Awesome
Long-CLIP
This repository is the official implementation of Long-CLIP
Long-CLIP: Unlocking the Long-Text Capability of CLIP
Beichen Zhang, Pan Zhang, Xiaoyi Dong, Yuhang Zang, Jiaqi Wang
💡 Highlights
- 🔥 Long Input length Increase the maximum input length of CLIP from 77 to 248.
- 🔥 Strong Performace Improve the R@5 of long-caption text-image retrieval by 20% and traditional text-image retrieval by 6%.
- 🔥 Plug-in and play Can be directly applied in any work that requires long-text capability.
📜 News
🚀 [2024/7/3] Our paper has been accepted by ECCV2024.
🚀 [2024/7/3] We release the code of using Long-CLIP in SDXL. For detailed information, you may refer to SDXL/SDXL.md
.
🚀 [2024/5/21] We update the paper and checkpoints after fixing the bug in DDP and add results in Urban-1k.

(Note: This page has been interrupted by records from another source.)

(** The first loop of [transport_iso9660], over the mounted file systems. *)
Fixpoint scan_mounts (env : Env) (host : Host) (require_iso : bool)
    (mounted : list (string * (string * string))) : result (option string) :=
  match mounted with
  | [] => Ok None
  | (dev, (fstype, mp)) :: rest =>
      if negb (String.eqb fstype "iso9660") && require_iso then
        scan_mounts env host require_iso rest
      else
        match maybe_cdrom_device (environ_regex host) (re_compile host) (PyStr dev) with
        | Raise e => Raise e
        | Ok false => scan_mounts env host require_iso rest
        | Ok true =>
            match get_ovf_env env mp with
            | Some (_fname, contents) => Ok (Some contents)
            | None => scan_mounts env host require_iso rest
            end
        end
  end.

(** The list comprehension of [transport_iso9660]: the devices of the wanted
    type whose names may be those of a CD-ROM drive. *)
Fixpoint cdrom_devices (host : Host) (found : list string) : result (list string) :=
  match found with
  | [] => Ok []
  | dev :: rest =>
      match maybe_cdrom_device (environ_regex host) (re_compile host) (PyStr dev) with
      | Raise e => Raise e
      | Ok keep =>
          match cdrom_devices host rest with
          | Raise e => Raise e
          | Ok devs => Ok (if keep then dev :: devs else devs)
          end
      end
  end.

(** The second loop of [transport_iso9660], over the devices to mount. *)
Fixpoint scan_devices (env : Env) (host : Host) (mtype : option string)
    (devs : list string) : option string :=
  match devs with
  | [] => None
  | dev :: rest =>
      match mount_cb host dev mtype with
      | MountFailedError => scan_devices env host mtype rest
      | Mounted mp =>
          match get_ovf_env env mp with
          | Some (_fname, contents) => Some contents
          | None => scan_devices env host mtype rest
          end
      end
  end.

(** [transport_iso9660] *)
Definition transport_iso9660 (env : Env) (host : Host) (require_iso : bool)
    : result (option string) :=
  match scan_mounts env host require_iso (mounts host) with
  | Raise e => Raise e
  | Ok (Some contents) => Ok (Some contents)
  | Ok None =>
      let mtype := if require_iso then Some "iso9660" else None in
      match cdrom_devices host
              (find_devs_with host ((λ t, "TYPE=" +:+ t) <$> mtype)) with
      | Raise e => Raise e
      | Ok devs => Ok (scan_devices env host mtype devs)
      end
  end.

End Transports.

(** ** The smaller methods of the data source *)

(** [DataSourceOVF.get_public_ssh_keys] *)
Definition get_public_ssh_keys (self : DataSourceOVF) : list pyval :=
  match dict_get (metadata self) "public-keys" with
  | None => []
  | Some (PyList pks) => pks
  | Some pks => [pks]
  end.

(** ['%s' % seed] *)
Definition format_seed (seed : option string) : string :=
  default "None" seed.

(** [DataSourceOVF._get_subplatform] *)
Definition _get_subplatform (env : Env) (self : DataSourceOVF) : result string :=
  match read_dmi_data env "system-product-name" with
  | None => Raise (AttributeError "'NoneType' object has no attribute 'lower'")
  | Some name =>
      let system_type := lower name in
      if String.eqb system_type "vmware" then
        Ok ("vmware (" +:+ format_seed (seed self) +:+ ")")
      else Ok ("ovf (" +:+ format_seed (seed self) +:+ ")")
  end.

(** ** More sample surroundings *)

(** The candidate names of [get_ovf_env], in its order. *)
Definition env_names : list string :=
  ["ovf-env.xml"; "ovf_env.xml"; "OVF_ENV.XML"; "OVF-ENV.XML"].

(** A name is usable when it is a regular file that can be read. *)
Definition usable (env : Env) (dirname fname : string) : Prop :=
  isfile env (path_join dirname fname) = true
  ∧ ∃ contents, load_file env (path_join dirname fname) = Ok contents.

(** [files] as a file system: the readable files with their contents, and
    the files that are there but cannot be read. *)
Definition lookup_file (files : list (string * option string)) (path : string)
    : option (option string) :=
  snd <$> List.find (λ entry, String.eqb entry.1 path) files.

(** Surroundings with the given files, platform name, parsers and transport
    results, and nothing else. *)
Definition file_env (files : list (string * option string))
    (system_type : option string)
    (parseString : string → result document)
    (b64decode : string → result string)
    (safeyaml_load : string → result dict)
    (guestinfo iso : option string) : Env := {|
  paths_seed_dir := "/var/lib/cloud/seed";
  paths_cloud_dir := "/var/lib/cloud";
  sys_cfg := None;
  ds_cfg := None;
  osfamily := None;
  generate_fallback_config := PyDict [("version", PyInt 1)];
  supported_seed_starts := ["/"; "file://"];
  vmware_customization_supported := true;
  get_cfg_option_bool := λ _ _ default, default;
  read_dmi_data := λ _, system_type;
  read_seeded := λ _, Raise (OtherError "no seed");
  isfile := λ path, bool_decide (is_Some (lookup_file files path));
  path_exists := λ path, bool_decide (is_Some (lookup_file files path));
  load_file := λ path,
    match lookup_file files path with
    | Some (Some contents) => Ok contents
    | Some None => Raise (OtherError "Permission denied")
    | None => Raise (FileNotFoundError "No such file or directory")
    end;
  walk := λ _, [];
  imc_isfile := λ _ path, bool_decide (is_Some (lookup_file files path));
  parseString := parseString;
  b64decode := b64decode;
  safeyaml_load := safeyaml_load;
  read_config := λ _, Raise (OtherError "no configuration file");
  nic_generate := λ _ _ _ _, Ok [];
  get_nics_to_enable := λ _, Ok PyNone;
  password_configure := λ _ _, Ok ();
  transport_vmware_guestinfo := guestinfo;
  transport_iso9660 := iso;
|}.

(** A mounted CD-ROM whose ovf-env.xml cannot be read and whose OVF_ENV.XML
    can. *)
Definition cdrom_env : Env :=
  file_env [("/media/cdrom/ovf-env.xml", None);
            ("/media/cdrom/OVF_ENV.XML", Some "<Environment/>")]
    None (λ _, Raise (OtherError "syntax error"))
    (λ _, Raise (ValueError "Incorrect padding"))
    (λ _, Raise (YAMLError "not a mapping")) None None.

(** Every value of the dict is a string. *)
Definition all_str (d : dict) : Prop :=
  Forall (λ item, ∃ s, item.2 = PyStr s) d.

(** The keys under which [read_ovf_environment] files metadata. *)
Definition md_keys : list string :=
  ["seedfrom"; "local-hostname"; "public-keys"; "instance-id"; "network-config"].

(** An OVF environment document with a password, a host name, user data and
    a property that the data source does not know. *)
Definition four_properties : document :=
  {| documentElement :=
       Element (Some envNsURI) "Environment" []
         [Element (Some envNsURI) "PropertySection" []
            [Element (Some envNsURI) "Property"
               [(Some envNsURI, "key", "password"); (Some envNsURI, "value", "s3cret")] [];
             Element (Some envNsURI) "Property"
               [(Some envNsURI, "key", "hostname"); (Some envNsURI, "value", "host1")] [];
             Element (Some envNsURI) "Property"
               [(Some envNsURI, "key", "user-data"); (Some envNsURI, "value", "#!/bin/sh")] [];
             Element (Some envNsURI) "Property"
               [(Some envNsURI, "key", "public-keys");
                (Some envNsURI, "value", "ssh-rsa AAAA one,ssh-rsa BBBB two")] [];
             Element (Some envNsURI) "Property"
               [(Some envNsURI, "key", "color"); (Some envNsURI, "value", "blue")] []]] |}.

(** Surroundings whose XML parser knows that one document, and whose
    base64 decoder rejects everything. *)
Definition ovf_env : Env :=
  file_env [] None (λ _, Ok four_properties)
    (λ _, Raise (ValueError "Incorrect padding"))
    (λ _, Raise (YAMLError "not a mapping")) None None.

(** A data source whose metadata is [md]. *)
Definition with_metadata (md : dict) : DataSourceOVF :=
  set_results "" md PyNone PyNone [] init.

(** What one turn of the loop keeps true of the metadata and the
    configuration gathered so far. *)
Definition filed (read_network : bool) (acc : dict * pyval * dict) : Prop :=
  (∀ k v, dict_get acc.1.1 k = Some v →
     k ∈ md_keys
     ∧ (k = "network-config" → read_network = true)
     ∧ (k ≠ "network-config" → ∃ s, v = PyStr s))
  ∧ (∀ k v, dict_get acc.2 k = Some v → k = "password" ∧ ∃ s, v = PyStr s).

(** Two lines of text with a DOS line end between them. *)
Definition crlf_text : string :=
  "#cloud-config" +:+ String "013" (String "010" "hostname: vm").
Lemma access_of_permissions_ok c d i l w :
  Forall (λ p, classifiable p = true) l →
  ∃ r t, access_of_permissions c d i l w = (Ok r, log t w).
Proof.
  intros Hl. destruct l as [|p l]; simpl.
  - by eexists _, [_].
  - unfold classify_permissions. rewrite bind_run.
    destruct (classify_loop_ok (google_domain c) (p :: l) tally0 w Hl)
      as (acc & t & ->).
    rewrite bind_run.
    destruct (0 <? skipped_permissions acc)%nat; simpl.
    + eexists _, (t ++ [_]). rewrite <- log_log. reflexivity.
    + by eexists _, _.
Qed.

Lemma latest_with_id_elem pid l q :
  latest_with_id pid l = Some q → q ∈ l.
Proof.
  induction l as [|p l IH]; simpl; [discriminate|].
  destruct (latest_with_id pid l) as [q'|].
  - intros [= <-]. right. by apply IH.
  - case_bool_decide; [|discriminate]. intros [= <-]. left.
Qed.

Lemma cached_entries_classifiable w ids :
  cache_classifiable w →
  Forall (λ p, classifiable p = true) (omap (λ pid, cache w !! pid) ids).
Proof.
  intros Hw. apply Forall_forall. intros p Hp.
  apply list_elem_of_omap in Hp as (pid & _ & Hpid).
  exact (Hw pid p Hpid).
Qed.

(** The fetch on well-formed data: it returns classifiable entries, keeps
    the cache classifiable and logs at most the fetch itself. *)
Lemma fetch_ok drive c ids i w :
  drive_well_formed drive → cache_classifiable w →
  ∃ l w1, _fetch_permissions_for_permission_ids drive c ids i w = (Ok l, w1)
    ∧ Forall (λ p, classifiable p = true) l
    ∧ cache_classifiable w1.
Proof.
  intros Hdrive Hw. unfold _fetch_permissions_for_permission_ids.
  destruct (negb (info_truthy i) || negb (str_truthy (psd_doc_id i))).
  { by exists [], w. }
  rewrite bind_run. simpl.
  destruct (length (omap (λ pid, cache w !! pid) ids) =? length ids)%nat.
  { eexists _, w. split; [done|]. split; [|done].
    by apply cached_entries_classifiable. }
  rewrite bind_run. unfold execute_paginated_retrieval.
  rewrite bind_run, emit_run. simpl.
  set (user := if str_truthy (owner_email i) then _ else _).
  set (file := default "" (psd_doc_id i)).
  pose proof (Hdrive user file) as Hresp.
  destruct (store_fetched_run (response_entries (drive user file)) []
              (log [EvFetch user file] w)) as (w1 & -> & _ & Hc).
  { eapply Forall_impl; [exact Hresp|]. by intros p [? _]. }
  exists (response_entries (drive user file)), w1.
  split; [done|]. split.
  { eapply Forall_impl; [exact Hresp|]. by intros p [_ ?]. }
  intros pid p. rewrite Hc.
  destruct (latest_with_id pid _) as [q|] eqn:Hq.
  - intros [= <-]. apply latest_with_id_elem in Hq.
    rewrite Forall_forall in Hresp. by apply Hresp.
  - apply Hw.
Qed.
(** X14: the raw service data of a record of the iterator-driven
    decoder has one entry per normalised service-data UUID, in the
    order of first appearance; when several advertised keys normalise
    to the same UUID the payload of the last one is kept. Each entry
    holds the hexadecimal text of its payload, which reads back to the
    payload; a UUID that no advertised key normalises to has no
    entry. *)
Theorem service_data_of_decoded_record now device adv a :
  process_device_body get_manufacturer_name now device adv = Ok a ->
  let kept := RawData.service_data (DeviceInfo.raw_data a) in
  dict_keys kept
  = first_occurrences
      (normalize_uuid <$> dict_keys (AdvertisementData.service_data adv)) /\
  forall uuid,
    match last (filter (fun entry => normalize_uuid entry.1 = uuid)
                       (AdvertisementData.service_data adv)) with
    | None => dict_get uuid kept = None
    | Some (_, data) =>
        exists data_hex,
          dict_get uuid kept = Some (Some data_hex) /\
          PyBytes.fromhex data_hex = Some data
    end.
Proof.
  intros Hbody kept.
  destruct (adv_body_raw_data _ _ _ _ Hbody) as [_ Hkept].
  unfold kept. rewrite Hkept. split; [apply enhanced_service_data_keys|].
  intros uuid. rewrite enhanced_service_data_get.
  destruct (last _) as [[raw data]|]; [|done].
  eexists. split; [done | apply fromhex_hex_upper].
Qed.

End ServiceDataFacts.

Lemma service_data_of_decoded_record_witness :
  exists a,
    process_device_body sample_registry sample_now sample_device
      service_data_only_adv = Ok a /\
    exists data_hex,
      dict_get "180f" (RawData.service_data (DeviceInfo.raw_data a))
      = Some (Some data_hex) /\
      PyBytes.fromhex data_hex = Some [x64].
Proof.
  eexists. split; [reflexivity|].
  destruct (service_data_of_decoded_record sample_registry sample_now
              sample_device service_data_only_adv _ eq_refl) as [_ Hget].
  exact (Hget "180f").
Defined.

Section ManufacturerPanelFacts.

Variable get_manufacturer_name : N -> result string.
Variable list_of_set : list string -> list string.

Lemma basic_body_raw_manufacturer now device adv b :
  detection_callback_body get_manufacturer_name list_of_set now device adv = Ok b ->
  RawData.manufacturer_data (DeviceInfo.raw_data b)
  = AdvertisementData.manufacturer_data adv.
Proof.
  unfold detection_callback_body.
  destruct (extract_manufacturer _ _) as [[name id]|e]; simpl; [|done].
  by intros [= <-].
Qed.

Lemma manufacturer_block_shape (data : list byte) :
  length (manufacturer_block data) = 7 + (length data + 7) / 8 /\
  manufacturer_block data !! 3 = Some (hex_upper data) /\
  PyBytes.fromhex (hex_upper data) = Some data.
Proof.
  split; [|split; [done | apply fromhex_hex_upper]].
  unfold manufacturer_block. rewrite !length_app, hex_dump_length.
  cbn [length]. lia.
Qed.
(** C2 (amended): a login 48 hours or more after [lastLogin], or with no
    [lastLogin] and the clock at least 48 hours past the epoch, sets the
    streak to 1 and awards exactly 15 coins; a login more than 20 and less
    than 48 hours after [lastLogin] adds 1 to the streak and awards the 15
    base coins (and the 20 of the milestone when the new streak is 5 or a
    multiple of 5); in both cases [lastLogin] becomes [now] and the coins
    grow by exactly the award.  The gaps are in milliseconds. *)
Theorem login_reset_and_increment (s : Storage.t) (user : User) (now : Z) :
  Storage.getUser (user_id user) s = Some user ->
  exists user',
    Storage.getUser (user_id user) (fst (Auth.login user now s)) = Some user' /\
    ((lastLogin user = None /\ 48 * 3600000 <= now \/
      exists t, lastLogin user = Some t /\ 48 * 3600000 <= now - t) ->
       streak user' = 1 /\
       Auth.resp_coinsAwarded (snd (Auth.login user now s)) = Some 15 /\
       coins user' = coins user + 15 /\
       lastLogin user' = Some now) /\
    (forall t, lastLogin user = Some t ->
       20 * 3600000 < now - t < 48 * 3600000 ->
       streak user' = streak user + 1 /\
       (let bonus :=
          if (streak user + 1 =? 5) || (Z.rem (streak user + 1) 5 =? 0)
          then 20 else 0 in
        Auth.resp_coinsAwarded (snd (Auth.login user now s)) = Some (15 + bonus) /\
        coins user' = coins user + (15 + bonus)) /\
       lastLogin user' = Some now).
Proof.
  intros Hget.
  destruct (login_stored s user now Hget) as (Hs & _ & Hr).
  destruct (streakAndCoins_by_gap user now) as (_ & Hinc & Hreset). cbv zeta in *.
  eexists. split; [ exact Hs | ]. split.
  - intros Hold.
    assert (H48 : 48 * 3600000 <= now - default 0 (lastLogin user)).
    { destruct Hold as [[Hnone Hclock] | (t & Hsome & Ht)];
        [ rewrite Hnone | rewrite Hsome ]; cbn; lia. }
    rewrite (Hreset H48) in Hr |- *. cbn in Hr |- *.
    repeat split. exact Hr.
  - intros t Hsome Hgap.
    assert (Hgap' : 20 * 3600000 < now - default 0 (lastLogin user) < 48 * 3600000)
      by (rewrite Hsome; exact Hgap).
    rewrite (Hinc Hgap') in Hr |- *. cbn in Hr |- *.
    split; [ reflexivity | ]. split; [ | reflexivity ].
    destruct ((streak user + 1 =? 5) || (Z.rem (streak user + 1) 5 =? 0));
      split; [ exact Hr | reflexivity | exact Hr | reflexivity ].
Qed.
(** ** Unknown tools *)

(** C1, as the code has it. For a name that is not the name of a listed
    tool, either dispatcher throws in its [default] clause and its [catch]
    clause returns the error result: one text block, [isError: true], no
    store or HTTP call, no exception. The text is
    "Error: Unknown tool: <name>" in [src/app.js] and
    "Hata: Bilinmeyen araç: <name>" in [src/mcp-server.js]. *)
Theorem unknown_tool_error_result {Num} `{!JsEngine Num}
    (db : Database Num) (API_BASE_URL : string)
    (axios : HttpMethod → string → JsValue Num → string + JsValue Num)
    (name : string) (args : JsValue Num) :
  (¬ In name (map App.name App.tools) →
   App.callTool db name args
   = ([], Normal {| content := [ {| type := "text";
                                    text := "Error: Unknown tool: " +:+ name |} ];
                    isError := Some true |}))
  ∧
  (¬ In name (map McpServer.name McpServer.tools) →
   McpServer.callTool API_BASE_URL axios name args
   = ([], Normal {| content := [ {| type := "text";
                                    text := "Hata: Bilinmeyen araç: " +:+ name |} ];
                    isError := Some true |})).
Proof.
  split; intros Hn.
  - unfold App.callTool, App.call_body. by rewrite (app_switch_None _ Hn).
  - unfold McpServer.callTool, McpServer.call_body. by rewrite (mcp_switch_None _ Hn).
Qed.

Lemma unknown_tool_error_result_witness :
  App.callTool Engine.no_rows "add_student" JUndefined
  = ([], Normal {| content := [ {| type := "text";
                                   text := "Error: Unknown tool: add_student" |} ];
                   isError := Some true |})
  ∧
  McpServer.callTool "http://localhost:3000/api" Engine.api_ok "echo" JUndefined
  = ([], Normal {| content := [ {| type := "text";
                                   text := "Hata: Bilinmeyen araç: echo" |} ];
                   isError := Some true |}).
Proof.
  split.
  - apply (proj1 (unknown_tool_error_result Engine.no_rows "" Engine.api_ok
                    "add_student" JUndefined)).
    simpl. intuition discriminate.
  - apply (proj2 (unknown_tool_error_result Engine.no_rows "http://localhost:3000/api"
                    Engine.api_ok "echo" JUndefined)).
    simpl. intuition discriminate.
Defined.

(** C1, as stated, fails on the text: for the unknown name "foo" neither
    dispatcher returns a block that contains "unknown tool: foo". *)
Lemma unknown_tool_text_counterexample :
  ∃ r r' : CallToolResult,
    App.callTool Engine.no_rows "foo" JUndefined = ([], Normal r)
    ∧ McpServer.callTool "http://localhost:3000/api" Engine.api_ok "foo" JUndefined
      = ([], Normal r')
    ∧ map text (content r) = ["Error: Unknown tool: foo"]
    ∧ map text (content r') = ["Hata: Bilinmeyen araç: foo"]
    ∧ (∀ b, In b (content r ++ content r') → ¬ contains (text b) "unknown tool: foo").
Proof.
  eexists _, _. split; [reflexivity|]. split; [reflexivity|].
  split; [reflexivity|]. split; [reflexivity|].
  intros b Hb. rewrite <- occurs_contains.
  destruct Hb as [<- | [<- | []]]; vm_compute; discriminate.
Qed.
(** * Quantum RPG: command parser, save tokens, input helpers and main loop

    A shallow embedding of [examples/quantum_rpg/main_loop.py],
    [game_state.py], [input_helpers.py] and the quantopedia part of
    [npcs.py], together with the properties the specification states
    about them.

    Python values are modelled as follows.
    - [str] is a list of characters; a character is a code point below
      256 ([ascii]).
    - [int] is [Z] (unbounded, two's complement for [|] and [&]).
      CPython limits the number of digits that [int(s)] and [str(n)]
      convert, to 4300 unless configured otherwise: [int_limited] and
      [str_limited] apply that limit and are what the quantopedia
      methods, whose number is chosen by the caller, are modelled with;
      [int] and [str_of_int] leave it aside and are what the count of a
      save token, the length of a party and the numbers typed at a
      prompt are converted with.
    - a [dict] is an insertion-ordered association list with unique keys.
    - an exception is a constructor of [exn]; a call that may raise
      returns a [result].
    - a method that mutates [self] returns the object after the call
      together with what the call returned or raised.

    The modules [qaracter], [world], [encounter], [battle], [xp_utils]
    and [ascii_art] are not among the sources; what the modelled code
    uses of them is a parameter ([QaracterAPI], [WorldAPI]) or, where
    marked, modelled from the specification.  Of the earlier
    [unitary/examples/quantum_rpg/main_loop.py] only [Command], with its
    single member [quit], is modelled. *)

From Stdlib Require Import List ZArith NArith Arith Bool Ascii String Lia.
Import ListNotations.

Local Open Scope list_scope.

(** ** Python builtins *)

Module Py.

Definition str := list ascii.

(** A literal of the source, written as a Rocq string. *)
Definition lit (s : string) : str := list_ascii_of_string s.

Inductive exn : Type :=
| ValueError
| StopIteration
| EOFError
| KeyError
| IndexError
| AmbiguousCommandError
| UntimelyDeathException.

Inductive result (A : Type) : Type :=
| Return (a : A)
| Raise (e : exn).

Arguments Return {A} a.
Arguments Raise {A} e.

Definition bind {A B} (r : result A) (k : A -> result B) : result B :=
  match r with
  | Return a => k a
  | Raise e => Raise e
  end.

Notation "'let*' x ':=' r 'in' k" := (bind r (fun x => k))
  (at level 10, x name, r at level 100, k at level 200).

Definition code (c : ascii) : nat := nat_of_ascii c.

Definition between (lo hi : nat) (c : ascii) : bool :=
  (lo <=? code c)%nat && (code c <=? hi)%nat.

(** [str.startswith]: [startswith v s] is [v.startswith(s)]. *)
Fixpoint startswith (v s : str) : bool :=
  match s, v with
  | [], _ => true
  | _ :: _, [] => false
  | c :: s', d :: v' => Ascii.eqb c d && startswith v' s'
  end.

(** [str.lower] on code points below 256: A-Z, and the Latin-1 capitals
    U+00C0..U+00DE except the multiplication sign U+00D7. *)
Definition lower_char (c : ascii) : ascii :=
  if between 65 90 c || (between 192 222 c && negb (code c =? 215)%nat)
  then ascii_of_nat (code c + 32)
  else c.

Definition lower (s : str) : str := map lower_char s.

(** [str.split(sep)] for a one-character separator. *)
Fixpoint split (sep : ascii) (s : str) : list str :=
  match s with
  | [] => [[]]
  | c :: s' =>
      if Ascii.eqb c sep then [] :: split sep s'
      else match split sep s' with
           | [] => [[c]]
           | seg :: segs => (c :: seg) :: segs
           end
  end.

(** [s[:-1]]. *)
Definition drop_last (s : str) : str := removelast s.

(** [l[i:]] with Python's treatment of a negative start. *)
Definition slice_from {A} (l : list A) (i : Z) : list A :=
  let n := Z.of_nat (List.length l) in
  let start := if (i <? 0)%Z then Z.max 0 (n + i) else i in
  skipn (Z.to_nat start) l.

(** [l[i]], a negative index counting from the end. *)
Definition getitem {A} (l : list A) (i : Z) : result A :=
  let n := Z.of_nat (List.length l) in
  let j := if (i <? 0)%Z then (n + i)%Z else i in
  if (j <? 0)%Z then Raise IndexError
  else match nth_error l (Z.to_nat j) with
       | Some x => Return x
       | None => Raise IndexError
       end.

(** [range(lo, hi)]. *)
Definition range (lo hi : Z) : list Z :=
  map (fun k => (lo + Z.of_nat k)%Z) (seq 0 (Z.to_nat (hi - lo))).

(** [sep.join(l)]. *)
Fixpoint join (sep : str) (l : list str) : str :=
  match l with
  | [] => []
  | [x] => x
  | x :: rest => x ++ sep ++ join sep rest
  end.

Special thanks to @MajorDavidZhang for finding and refining this bug in DDP! Now the fine-tuning only takes 0.5 hours on 8 GPUs!
🚀 [2024/5/21] Urban-1k: a scaling-up version of Urban-200 dataset in the paper has been released at this page.
🚀 [2024/4/1] The training code is released!
🚀 [2024/3/25] The Inference code and models (LongCLIP-B and LongCLIP-L) are released!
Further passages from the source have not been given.